Interpret this interval in context of the data.
What does “95% confident” mean? Explain in the context of the application.
Suppose the researchers think a 99% confidence level would be more appropriate for this interval. Will this new interval be smaller or wider than the 95% confidence interval?
If a new survey were to be done with 500 Americans, do you think the standard error of the estimate be larger, smaller, or about the same.
5.Cyberbullying rates.
Teens were surveyed about cyberbullying, and 54% to 64% reported experiencing cyberbullying (95% confidence interval). 12
Answer the following questions based on this interval.
A newspaper claims that a majority of teens have experienced cyberbullying. Is this claim supported by the confidence interval? Explain your reasoning.
A researcher conjectured that 70% of teens have experienced cyberbullying. Is this claim supported by the confidence interval? Explain your reasoning.

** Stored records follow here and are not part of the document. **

Lemma unpack_length fmt data vs :
  Struct.unpack fmt data = Some vs ->
  Struct.calcsize fmt = Some (List.length data).
Proof.
  unfold Struct.unpack, Struct.calcsize.
  destruct (Struct.parse fmt) as [cs|]; [|discriminate].
  destruct (Nat.eqb (List.length data) (Struct.items_size cs)) eqn:E; [|discriminate].
  apply Nat.eqb_eq in E. intros _. cbn. now rewrite E.
Qed.

(** Decoding succeeds only on a buffer that has exactly the size of the
    class. *)
Lemma class_from_bytes_size cls data r :
  class_from_bytes cls data = Some r ->
  class_get_size cls = Some (List.length data).
Proof.
  destruct cls; cbn [class_from_bytes class_get_size];
    unfold VersionResponsePacket_from_bytes, ResponsePacket_from_bytes,
      ChecksumPacket_from_bytes, MemoryRangePacket_from_bytes;
    match goal with
    | |- context [Struct.unpack ?f data] =>
        destruct (Struct.unpack f data) as [vs|] eqn:E; [|discriminate];
        intros _; exact (unpack_length _ _ _ E)
    end.
Qed.

(** ** Ranges *)

Section Ranges.

Lemma range_elements_length r :
    List.length (range_elements r) = Z.to_nat (range_len r).
Proof. unfold range_elements. now rewrite length_map, length_seq. Qed.

Lemma range_len_range2 a b : a <= b -> range_len (range2 a b) = b - a.
Proof.
    intros Hab. unfold range_len, range2. cbn.
    destruct (a <? b) eqn:E.
    - rewrite Z.div_1_r. lia.
    - apply Z.ltb_ge in E. lia.
Qed.

Lemma last_map_seq (f : nat -> Z) n s d :
    last (map f (seq s (S n))) d = f (s + n)%nat.
Proof.
    revert s; induction n as [|n IH]; intros s.
    - cbn. now rewrite Nat.add_0_r.
    - change (seq s (S (S n))) with (s :: seq (S s) (S n)).
      cbn [map]. 
      assert (Hl : forall (x : Z) (l : list Z) y, l <> [] -> last (x :: l) y = last l y)
        by (intros x l y Hn; destruct l; [congruence | reflexivity]).
      rewrite Hl by (cbn; discriminate).
      rewrite IH. f_equal. lia.
Qed.

Lemma last_cons_default (y : Z) l d : last (y :: l) d = last l y.
Proof.
    revert y d; induction l as [|z l IH]; intros y d; [reflexivity|].
    change (last (y :: z :: l) d) with (last (z :: l) d).
    rewrite IH. symmetry. apply IH.
Qed.

  (** Unpacking [range(a, b)] into [start, *_, end] binds [end] to the last
      element, [b - 1]. *)
Lemma unpack_start_end_range2 a b :
    a + 2 <= b -> unpack_start_end (range2 a b) = Return (a, b - 1).
Proof.
    intros Hab. unfold unpack_start_end, range_elements.
    rewrite range_len_range2 by lia.
    destruct (Z.to_nat (b - a)) as [|[|n]] eqn:E; try lia.
    cbn [seq map range_start range_step range2].
    rewrite <- (last_cons_default _ _ 0).
    change (a + Z.of_nat 1 * 1 :: map (fun k : nat => a + Z.of_nat k * 1) (seq 2 n))
      with (map (fun k : nat => a + Z.of_nat k * 1) (seq 1 (S n))).
    rewrite last_map_seq. do 2 f_equal; lia.
Qed.

Lemma unpack_start_end_one r :
    range_len r = 1 ->
    unpack_start_end r = Raise (ValueError (NotEnoughValues 1)).
Proof.
    intros H1. unfold unpack_start_end.
    pose proof (range_elements_length r) as Hl. rewrite H1 in Hl.
    destruct (range_elements r) as [|a [|b l]]; cbn in Hl; try discriminate.
    reflexivity.
Qed.

Lemma unpack_start_end_two r :
    2 <= range_len r -> exists s e, unpack_start_end r = Return (s, e).
Proof.
    intros H2. unfold unpack_start_end.
    pose proof (range_elements_length r) as Hl.
    destruct (range_elements r) as [|a [|b l]]; cbn in Hl; try lia.
    now exists a, (last l b).
Qed.

End Ranges.


(** ** Contiguous segments of an image *)

Section Segments.

Lemma buf_at_length s bs : List.length (buf_at s bs) = List.length bs.
Proof. revert s; induction bs; intros s; cbn; [reflexivity | now rewrite IHbs]. Qed.

Lemma ih_len_segment_at s bs : ih_len (segment_at s bs) = Z.of_nat (List.length bs).
Proof. unfold ih_len, segment_at; cbn. now rewrite buf_at_length. Qed.

Lemma fold_min_buf_at bs : forall s a,
  a < s -> fold_left Z.min (map fst (buf_at s bs)) a = a.
Proof.
  induction bs as [|b bs IH]; intros s a Ha; cbn; [reflexivity|].
  rewrite Z.min_l by lia. apply IH. lia.
Qed.

Lemma fold_max_buf_at bs : forall s a,
  a < s ->
  fold_left Z.max (map fst (buf_at s bs)) a =
    match bs with
    | [] => a
    | _ :: _ => s + Z.of_nat (List.length bs) - 1
    end.
Proof.
  induction bs as [|b bs IH]; intros s a Ha; [reflexivity|].
  cbn [buf_at map fold_left fst]. rewrite Z.max_r by lia.
  rewrite IH by lia. destruct bs; cbn [List.length]; lia.
Qed.

Lemma minaddr_segment_at s b bs : minaddr (segment_at s (b :: bs)) = Some s.
Proof.
  unfold minaddr, addresses, segment_at; cbn.
  now rewrite fold_min_buf_at by lia.
Qed.

Lemma maxaddr_segment_at s b bs :
  maxaddr (segment_at s (b :: bs)) = Some (s + Z.of_nat (List.length bs)).
Proof.
  unfold maxaddr, addresses, segment_at; cbn [_buf buf_at map fst].
  rewrite fold_max_buf_at by lia. f_equal. destruct bs; cbn [List.length]; lia.
Qed.

(** Filtering a run of consecutive addresses by an address window. *)
Lemma filter_window_from bs : forall s lo hi,
  lo <= s ->
  filter (window lo hi) (buf_at s bs) = buf_at s (firstn (Z.to_nat (hi - s)) bs).
Proof.
  induction bs as [|b bs IH]; intros s lo hi Hlo.
  - destruct (Z.to_nat (hi - s)); reflexivity.
  - cbn [buf_at filter]. unfold window at 1. cbn [fst].
    replace (lo <=? s) with true by (symmetry; apply Z.leb_le; lia).
    cbn [andb]. rewrite IH by lia.
    destruct (s <? hi) eqn:E.
    + apply Z.ltb_lt in E.
      replace (Z.to_nat (hi - s)) with (S (Z.to_nat (hi - (s + 1)))) by lia.
      reflexivity.
    + apply Z.ltb_ge in E.
      replace (Z.to_nat (hi - s)) with O by lia.
      replace (Z.to_nat (hi - (s + 1))) with O by lia. reflexivity.
Qed.
(** C8: the average of an entry is the sum of the prices of the products of
    its group, taken in the order of the list, divided by their number,
    which is the count of the entry; for a group of one product that is the
    price divided by one, the price itself in an arithmetic where dividing
    by one and printing and reading back a number change nothing. *)
Theorem average_is_sum_over_count (U : Engine) (A : Arithmetic)
    (products : list (Product A)) (e : AveragePrice A) :
  In e (fetchAveragePrices U products) ->
  exists p r,
    In p products
    /\ groupOf U p products = p :: r
    /\ name e = displayName (normalizeProductName U (product_name p))
    /\ category e = product_category p
    /\ shopCount e = List.length (p :: r)
    /\ avgPrice e = div A (sumPrices p r) (ofCount A (shopCount e))
    /\ (r = [] ->
        shopCount e = 1
        /\ avgPrice e = div A (reparse A (product_price p)) (ofCount A 1)
        /\ ((forall x, div A x (ofCount A 1) = x) ->
            (forall x, reparse A x = x) ->
            avgPrice e = product_price p)).
Proof.
  intros H. apply out_iff in H. destruct H as (p & r & G & ->).
  exists p, r.
  assert (I : In p (groupOf U p products)) by (rewrite G; now left).
  apply filter_In in I. destruct I as [I _].
  repeat split; auto; subst r; simpl; auto.
  intros D1 R1. unfold sumPrices. simpl. now rewrite D1, R1.
Qed.

(** C9: the counts of the entries add up to the number of products, every
    entry counts at least one product, and no products give no entries. *)
Theorem counts_partition_products (U : Engine) (A : Arithmetic)
    (products : list (Product A)) :
  sumCounts (fetchAveragePrices U products) = List.length products
  /\ Forall (fun e => 1 <= shopCount e) (fetchAveragePrices U products)
  /\ fetchAveragePrices U (@nil (Product A)) = [].
Proof.
  repeat split.
  - unfold fetchAveragePrices.
    rewrite <- (sumCounts_perm (JsArray.sort_perm (@nameAfter U A) _)).
    rewrite sumCounts_map. apply build_sum.
  - apply Forall_forall. intros e H.
    apply out_iff in H. destruct H as (p & r & _ & ->). simpl. lia.
Qed.

(** C10: a product whose name normalizes to the empty string is kept: the
    output, which exists for every list, has an entry with the empty display
    name and the category of the product, and the entry counts the product. *)
Theorem empty_name_forms_group (U : Engine) (A : Arithmetic)
    (products : list (Product A)) (p : Product A) :
  In p products ->
  normalizeProductName U (product_name p) = [] ->
  exists e,
    In e (fetchAveragePrices U products)
    /\ name e = []
    /\ category e = product_category p
    /\ shopCount e = List.length (groupOf U p products)
    /\ In p (groupOf U p products).
Proof.
  intros H E.
  destruct (entry_for_product U _ _ H) as (p0 & r & G & E0 & I).
  exists (averageOf U p0 r). unfold groupPair in E0.
  inversion E0 as [[E1 E2]]. simpl.
  repeat split; auto.
  - now rewrite E1, E.
  - now rewrite G.
  - apply filter_In. split; [exact H | apply sameGroup_refl].
Qed.

Lemma averages_sorted_by_collation_witness :
  consistentCollation spacesFirstEngine
  /\ StronglySorted (@collationOrder spacesFirstEngine decimals)
       (fetchAveragePrices spacesFirstEngine spacedRows).
Proof.
  split; [exact spacesFirstEngine_consistent|].
  exact (@averages_sorted_by_collation spacesFirstEngine decimals spacedRows
           spacesFirstEngine_consistent).
Defined.

Lemma one_group_per_pair_witness :
  List.length (fetchAveragePrices asciiEngine roses) = 2
  /\ exists e1 e2,
       In e1 (fetchAveragePrices asciiEngine roses)
       /\ In e2 (fetchAveragePrices asciiEngine roses)
       /\ e1 <> e2
       /\ name e1 = name e2
       /\ category e1 = product_category roseFruit
       /\ category e2 = product_category roseFlower
       /\ shopCount e1 = List.length (groupOf asciiEngine roseFruit roses)
       /\ shopCount e2 = List.length (groupOf asciiEngine roseFlower roses).
Proof.
  destruct (one_group_per_pair asciiEngine roses) as [L H].
  split.
  - rewrite L. reflexivity.
  - apply (H roseFruit roseFlower).
    + right. left. reflexivity.
    + left. reflexivity.
    + reflexivity.
    + discriminate.
Defined.

Lemma display_name_from_normalized_witness :
  In mangoSecond twoMangoes
  /\ exists e,
       In e (fetchAveragePrices asciiEngine twoMangoes)
       /\ name e = str "Mango"
       /\ category e = fruit.
Proof.
  assert (H : In mangoSecond twoMangoes) by (right; left; reflexivity).
  split; [exact H|].
  exact (proj2 (display_name_from_normalized asciiEngine twoMangoes)
           mangoSecond H).
Defined.

Lemma average_is_sum_over_count_witness :
  In mangoes (fetchAveragePrices asciiEngine scenario1)
  /\ exists p r,
       In p scenario1
       /\ groupOf asciiEngine p scenario1 = p :: r
       /\ name mangoes
          = displayName (normalizeProductName asciiEngine (product_name p))
       /\ category mangoes = product_category p
       /\ shopCount mangoes = List.length (p :: r)
       /\ avgPrice mangoes
          = div decimals (sumPrices p r) (ofCount decimals (shopCount mangoes))
       /\ (r = [] ->
           shopCount mangoes = 1
           /\ avgPrice mangoes
              = div decimals (reparse decimals (product_price p))
                    (ofCount decimals 1)
           /\ ((forall x, div decimals x (ofCount decimals 1) = x) ->
               (forall x, reparse decimals x = x) ->
               avgPrice mangoes = product_price p)).
Proof.
  assert (H : In mangoes (fetchAveragePrices asciiEngine scenario1))
    by (left; reflexivity).
  split; [exact H|].
  exact (average_is_sum_over_count asciiEngine scenario1 mangoes H).
Defined.

Lemma empty_name_forms_group_witness :
  In bangs scenario2bangs
  /\ normalizeProductName asciiEngine (product_name bangs) = []
  /\ exists e,
       In e (fetchAveragePrices asciiEngine scenario2bangs)
       /\ name e = []
       /\ category e = product_category bangs
       /\ shopCount e = List.length (groupOf asciiEngine bangs scenario2bangs)
       /\ In bangs (groupOf asciiEngine bangs scenario2bangs).
Proof.
  assert (H : In bangs scenario2bangs) by (right; left; reflexivity).
  assert (E : normalizeProductName asciiEngine (product_name bangs) = [])
    by reflexivity.
  split; [exact H|]. split; [exact E|].
  exact (empty_name_forms_group asciiEngine scenario2bangs bangs H E).
Defined.

End PriceAggregator.

(* ================================================================== *)
(** ** The distance formula ([BuyerDashboard.tsx]) over the real numbers *)
(* ================================================================== *)

Module RealDistance.

Local Open Scope R_scope.

(** [calculateDistance] with numbers read as real numbers: [Math.sin],
    [Math.cos], [Math.sqrt] and [Math.PI] as the functions and the constant
    of analysis they approximate, and no number is [NaN].  The code
    computes in IEEE doubles, which [DistanceRanker] below models; this
    reading serves the two identities of the formula only. *)

(** [Math.atan2(y, x)]: the angle of the point [(x, y)], in [(-PI, PI]],
    and [0] at the origin. *)
Definition atan2 (y x : R) : R :=
  if Rlt_dec 0 x then atan (y / x)
  else if Rlt_dec x 0 then
    if Rle_dec 0 y then atan (y / x) + PI else atan (y / x) - PI
  else if Rlt_dec 0 y then PI / 2
  else if Rlt_dec y 0 then - (PI / 2)
  else 0.

Definition calculateDistance (lat1 lon1 lat2 lon2 : R) : R :=
  let R := 6371 in
  let dLat := (lat2 - lat1) * (PI / 180) in
  let dLon := (lon2 - lon1) * (PI / 180) in
  let a :=
    sin (dLat / 2) * sin (dLat / 2) +
    cos (lat1 * (PI / 180)) *
      cos (lat2 * (PI / 180)) *
      sin (dLon / 2) *
      sin (dLon / 2) in
  let c := 2 * atan2 (sqrt a) (sqrt (1 - a)) in
  R * c.

(** The value of the local [a] of [calculateDistance], over the reals. *)
Definition haversineTerm (lat1 lon1 lat2 lon2 : R) : R :=
  let dLat := (lat2 - lat1) * (PI / 180) in
  let dLon := (lon2 - lon1) * (PI / 180) in
  sin (dLat / 2) * sin (dLat / 2) +
  cos (lat1 * (PI / 180)) *
    cos (lat2 * (PI / 180)) *
    sin (dLon / 2) *
    sin (dLon / 2).

(** *** Facts *)

Lemma calculateDistance_term (lat1 lon1 lat2 lon2 : R) :
  calculateDistance lat1 lon1 lat2 lon2
  = 6371 * (2 * atan2 (sqrt (haversineTerm lat1 lon1 lat2 lon2))
                      (sqrt (1 - haversineTerm lat1 lon1 lat2 lon2))).
Proof. reflexivity. Qed.



(** X11: a place is at distance zero from itself. *)
Lemma calculateDistance_self (lat1 lon1 : R) :
  calculateDistance lat1 lon1 lat1 lon1 = 0.
Proof.
  rewrite calculateDistance_term.
  assert (E : haversineTerm lat1 lon1 lat1 lon1 = 0).
  { unfold haversineTerm. cbv zeta.
    replace ((lat1 - lat1) * (PI / 180) / 2) with 0 by field.
    replace ((lon1 - lon1) * (PI / 180) / 2) with 0 by field.
    rewrite sin_0. ring. }
  rewrite E, sqrt_0, Rminus_0_r, sqrt_1.
  unfold atan2. destruct (Rlt_dec 0 1) as [_ | N]; [|lra].
  replace (0 / 1) with 0 by field. rewrite atan_0. ring.
Qed.

End RealDistance.

(* ================================================================== *)
(** ** The distance ranker ([BuyerDashboard.tsx]) *)
(* ================================================================== *)

Module DistanceRanker.

Import JsString.
Import PrimFloat.

Local Open Scope float_scope.

(** The numbers of the code are IEEE 754 doubles, and [+], [-], [*], [/]
    and [Math.sqrt] round as the standard says.  [Math.sin], [Math.cos] and
    [Math.atan2] are the engine's: ECMAScript leaves their values to the
    implementation. *)
Record MathEngine : Type := {
  Math_sin : float -> float;
  Math_cos : float -> float;
  Math_atan2 : float -> float -> float
}.

(** [Math.PI]: the double 3.141592653589793. *)
Definition Math_PI : float := 0x1.921fb54442d18p+1.

(** [Math.sqrt]: [NaN] for a number below zero. *)
Definition Math_sqrt (x : float) : float := sqrt x.

(** [interface Shop]; a row of the store has no [distance]. *)
Record Shop : Type := {
  id : jsstring;
  shop_name : jsstring;
  owner_name : jsstring;
  address : jsstring;
  latitude : float;
  longitude : float;
  phone : option jsstring;
  distance : option float
}.

(** The state [userLocation] when it is not [null]. *)
Record LatLng : Type := { lat : float; lng : float }.

Section Ranker.

Variable M : MathEngine.

Definition calculateDistance (lat1 lon1 lat2 lon2 : float) : float :=
  let R := 6371 in
  let dLat := (lat2 - lat1) * (Math_PI / 180) in
  let dLon := (lon2 - lon1) * (Math_PI / 180) in
  let a :=
    Math_sin M (dLat / 2) * Math_sin M (dLat / 2) +
    Math_cos M (lat1 * (Math_PI / 180)) *
      Math_cos M (lat2 * (Math_PI / 180)) *
      Math_sin M (dLon / 2) *
      Math_sin M (dLon / 2) in
  let c := 2 * Math_atan2 M (Math_sqrt a) (Math_sqrt (1 - a)) in
  R * c.

(** The callback of [shopsWithDistance.map]: the shop with its [distance]
    set ([Number] of a number is the number). *)
Definition withDistance (userLocation : LatLng) (shop : Shop) : Shop :=
  {| id := id shop;
     shop_name := shop_name shop;
     owner_name := owner_name shop;
     address := address shop;
     latitude := latitude shop;
     longitude := longitude shop;
     phone := phone shop;
     distance :=
       Some (calculateDistance (lat userLocation) (lng userLocation)
               (latitude shop) (longitude shop)) |}.

(** [a.distance || 0]: a missing distance counts as [0], and so do the
    other values that are not truthy, [NaN] and the two zeros. *)
Definition distanceOr0 (shop : Shop) : float :=
  match distance shop with
  | Some d => if is_nan d || is_zero d then 0 else d
  | None => 0
  end.

(** The compare function [(a, b) => (a.distance || 0) - (b.distance || 0)]
    and whether its result is above zero (a [NaN] is not). *)
Definition compareDistance (a b : Shop) : float :=
  distanceOr0 a - distanceOr0 b.

Definition fartherThan (a b : Shop) : bool := 0 <? compareDistance a b.

(** The array handed to [setShops], from the state [userLocation] and the
    [data] of the query. *)
Definition fetchShops (userLocation : option LatLng)
    (data : option (list Shop)) : list Shop :=
  let shopsWithDistance := match data with Some rows => rows | None => [] end in
  match userLocation with
  | Some location =>
      JsArray.sort fartherThan
        (List.map (withDistance location) shopsWithDistance)
  | None => shopsWithDistance
  end.

End Ranker.

(** *** The vocabulary of the statements *)

(** A shop with the distance [d] as its [distance]. *)
Definition annotated (d : float) (shop : Shop) : Shop :=
  {| id := id shop;
     shop_name := shop_name shop;
     owner_name := owner_name shop;
     address := address shop;
     latitude := latitude shop;
     longitude := longitude shop;
     phone := phone shop;
     distance := Some d |}.

(** The shops the compare function ranks as [k]: those whose
    [distance || 0] is the number [k]. *)
Definition rankedAs (k : float) (shop : Shop) : bool :=
  distanceOr0 shop =? k.

(** A buyer at 8 degrees north on the prime meridian, a shop one degree to
    the east, and a shop at the antipode of the buyer. *)
Definition buyer : LatLng := {| lat := 8; lng := 0 |}.

Definition nearShop : Shop :=
  {| id := str "s1"; shop_name := str "Near Stall";
     owner_name := str "Asha"; address := str "1 Shore Road";
     latitude := 8; longitude := 1; phone := None; distance := None |}.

Without actually calculating the interval, determine if the claim of the researcher from Item 5.2.8.5.b would be supported based on a 90% confidence interval?
Solution.
This claim is reasonable, since the entire interval lies above 50%.
The value of 70% lies outside of the interval, so we have convincing evidence that the researcher’s conjecture is wrong.
A 90% confidence interval will be narrower than a 95% confidence interval. Even without calculating the interval, we can tell that 70% would not fall in the interval, and we would reject the researcher’s conjecture based on a 90% confidence level as well.
6.Waiting at an ER, Part II.
Exercise 5.2.8.3 provides a 95% confidence interval for the mean waiting time at an emergency room (ER) of (128 minutes, 147 minutes). Answer the following questions based on this interval.
A local newspaper claims that the average waiting time at this ER exceeds 3 hours. Is this claim supported by the confidence interval? Explain your reasoning.
The Dean of Medicine at this hospital claims the average wait time is 2.2 hours. Is this claim supported by the confidence interval? Explain your reasoning.
Without actually calculating the interval, determine if the claim of the Dean from Item 5.2.8.6.b would be supported based on a 99% confidence interval?